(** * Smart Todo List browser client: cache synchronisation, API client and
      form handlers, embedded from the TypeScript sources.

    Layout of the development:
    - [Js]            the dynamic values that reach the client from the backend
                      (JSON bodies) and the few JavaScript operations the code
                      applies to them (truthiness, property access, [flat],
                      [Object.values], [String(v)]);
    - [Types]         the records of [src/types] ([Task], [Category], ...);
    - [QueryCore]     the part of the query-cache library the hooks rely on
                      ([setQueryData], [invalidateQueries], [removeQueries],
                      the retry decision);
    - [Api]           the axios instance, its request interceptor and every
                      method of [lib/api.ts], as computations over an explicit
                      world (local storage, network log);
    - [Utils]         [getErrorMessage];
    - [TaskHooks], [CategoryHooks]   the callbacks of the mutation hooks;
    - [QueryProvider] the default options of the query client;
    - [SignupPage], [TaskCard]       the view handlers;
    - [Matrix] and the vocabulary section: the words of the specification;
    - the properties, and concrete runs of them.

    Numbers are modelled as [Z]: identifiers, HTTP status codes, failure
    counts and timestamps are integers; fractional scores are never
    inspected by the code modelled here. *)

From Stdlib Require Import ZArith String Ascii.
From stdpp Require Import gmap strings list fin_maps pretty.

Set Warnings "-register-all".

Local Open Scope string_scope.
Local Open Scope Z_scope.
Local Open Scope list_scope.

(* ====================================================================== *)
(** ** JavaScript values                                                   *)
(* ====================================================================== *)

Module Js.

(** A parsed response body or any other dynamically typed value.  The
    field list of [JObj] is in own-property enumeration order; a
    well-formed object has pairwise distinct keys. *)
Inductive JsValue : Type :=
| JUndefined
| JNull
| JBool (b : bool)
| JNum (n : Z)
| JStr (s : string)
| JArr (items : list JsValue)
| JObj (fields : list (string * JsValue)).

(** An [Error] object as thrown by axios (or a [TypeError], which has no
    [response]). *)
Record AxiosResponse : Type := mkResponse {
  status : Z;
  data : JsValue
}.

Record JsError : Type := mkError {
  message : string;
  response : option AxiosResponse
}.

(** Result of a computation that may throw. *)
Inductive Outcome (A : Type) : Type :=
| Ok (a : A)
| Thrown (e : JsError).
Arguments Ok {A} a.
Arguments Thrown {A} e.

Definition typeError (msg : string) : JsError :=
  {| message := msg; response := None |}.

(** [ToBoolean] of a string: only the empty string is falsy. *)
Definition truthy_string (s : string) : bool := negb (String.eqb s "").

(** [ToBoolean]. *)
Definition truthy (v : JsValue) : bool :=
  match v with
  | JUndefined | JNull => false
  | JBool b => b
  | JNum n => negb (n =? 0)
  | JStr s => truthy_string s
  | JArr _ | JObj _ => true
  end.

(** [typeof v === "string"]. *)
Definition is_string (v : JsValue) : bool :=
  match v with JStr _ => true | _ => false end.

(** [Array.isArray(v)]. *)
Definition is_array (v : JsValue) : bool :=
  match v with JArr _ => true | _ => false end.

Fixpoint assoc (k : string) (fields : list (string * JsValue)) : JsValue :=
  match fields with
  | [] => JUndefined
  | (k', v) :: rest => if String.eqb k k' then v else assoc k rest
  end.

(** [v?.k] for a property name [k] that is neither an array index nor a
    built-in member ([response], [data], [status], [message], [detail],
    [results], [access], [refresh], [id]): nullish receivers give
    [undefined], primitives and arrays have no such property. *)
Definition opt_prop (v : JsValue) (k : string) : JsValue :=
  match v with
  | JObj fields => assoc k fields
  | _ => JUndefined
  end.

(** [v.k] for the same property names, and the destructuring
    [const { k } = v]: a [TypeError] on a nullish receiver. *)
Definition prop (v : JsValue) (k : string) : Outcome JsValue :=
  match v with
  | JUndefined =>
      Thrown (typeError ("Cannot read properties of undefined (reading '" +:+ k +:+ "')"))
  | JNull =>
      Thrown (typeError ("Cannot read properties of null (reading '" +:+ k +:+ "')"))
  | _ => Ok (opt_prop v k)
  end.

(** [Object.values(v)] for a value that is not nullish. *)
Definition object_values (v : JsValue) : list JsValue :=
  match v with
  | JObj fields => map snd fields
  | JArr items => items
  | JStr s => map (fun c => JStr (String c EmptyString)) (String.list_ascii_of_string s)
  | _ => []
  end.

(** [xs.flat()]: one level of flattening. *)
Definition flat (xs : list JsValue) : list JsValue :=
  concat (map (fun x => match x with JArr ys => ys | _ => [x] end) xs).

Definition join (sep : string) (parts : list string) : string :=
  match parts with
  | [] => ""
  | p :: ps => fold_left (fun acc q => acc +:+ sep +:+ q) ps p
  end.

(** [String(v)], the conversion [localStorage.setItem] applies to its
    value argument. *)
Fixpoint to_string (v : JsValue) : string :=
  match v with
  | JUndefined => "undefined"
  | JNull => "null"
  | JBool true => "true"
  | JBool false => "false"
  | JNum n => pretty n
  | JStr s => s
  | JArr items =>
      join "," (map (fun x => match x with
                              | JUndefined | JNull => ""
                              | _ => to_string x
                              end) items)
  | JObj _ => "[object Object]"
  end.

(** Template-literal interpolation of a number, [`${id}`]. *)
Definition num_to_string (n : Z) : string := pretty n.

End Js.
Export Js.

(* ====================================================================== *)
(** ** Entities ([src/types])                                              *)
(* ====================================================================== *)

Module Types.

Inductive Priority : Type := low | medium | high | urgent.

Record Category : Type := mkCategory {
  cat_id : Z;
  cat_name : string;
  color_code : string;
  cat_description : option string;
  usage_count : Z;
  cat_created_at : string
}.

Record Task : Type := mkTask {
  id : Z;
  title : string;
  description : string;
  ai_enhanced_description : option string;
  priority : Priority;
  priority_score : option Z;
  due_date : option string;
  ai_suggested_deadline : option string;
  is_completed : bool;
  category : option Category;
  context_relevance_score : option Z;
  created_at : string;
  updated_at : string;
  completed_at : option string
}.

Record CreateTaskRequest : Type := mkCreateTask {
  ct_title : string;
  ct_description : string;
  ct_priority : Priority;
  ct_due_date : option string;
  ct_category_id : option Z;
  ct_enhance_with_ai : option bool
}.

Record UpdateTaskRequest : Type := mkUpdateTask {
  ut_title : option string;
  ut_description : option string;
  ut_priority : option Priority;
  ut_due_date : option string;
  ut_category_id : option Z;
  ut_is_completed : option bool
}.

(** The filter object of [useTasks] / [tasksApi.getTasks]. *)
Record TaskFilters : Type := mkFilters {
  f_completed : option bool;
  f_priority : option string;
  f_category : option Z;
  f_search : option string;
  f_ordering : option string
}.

--------------------------------

### What the task requires:
Only the lines from the first line of the records through the line with "the retry decision);" should be reproduced, exactly and with nothing added.

### Result:
(** * Smart Todo List browser client: cache synchronisation, API client and
      form handlers, embedded from the TypeScript sources.

    Layout of the development:
    - [Js]            the dynamic values that reach the client from the backend
                      (JSON bodies) and the few JavaScript operations the code
                      applies to them (truthiness, property access, [flat],
                      [Object.values], [String(v)]);
    - [Types]         the records of [src/types] ([Task], [Category], ...);
    - [QueryCore]     the part of the query-cache library the hooks rely on
                      ([setQueryData], [invalidateQueries], [removeQueries],
                      the retry decision);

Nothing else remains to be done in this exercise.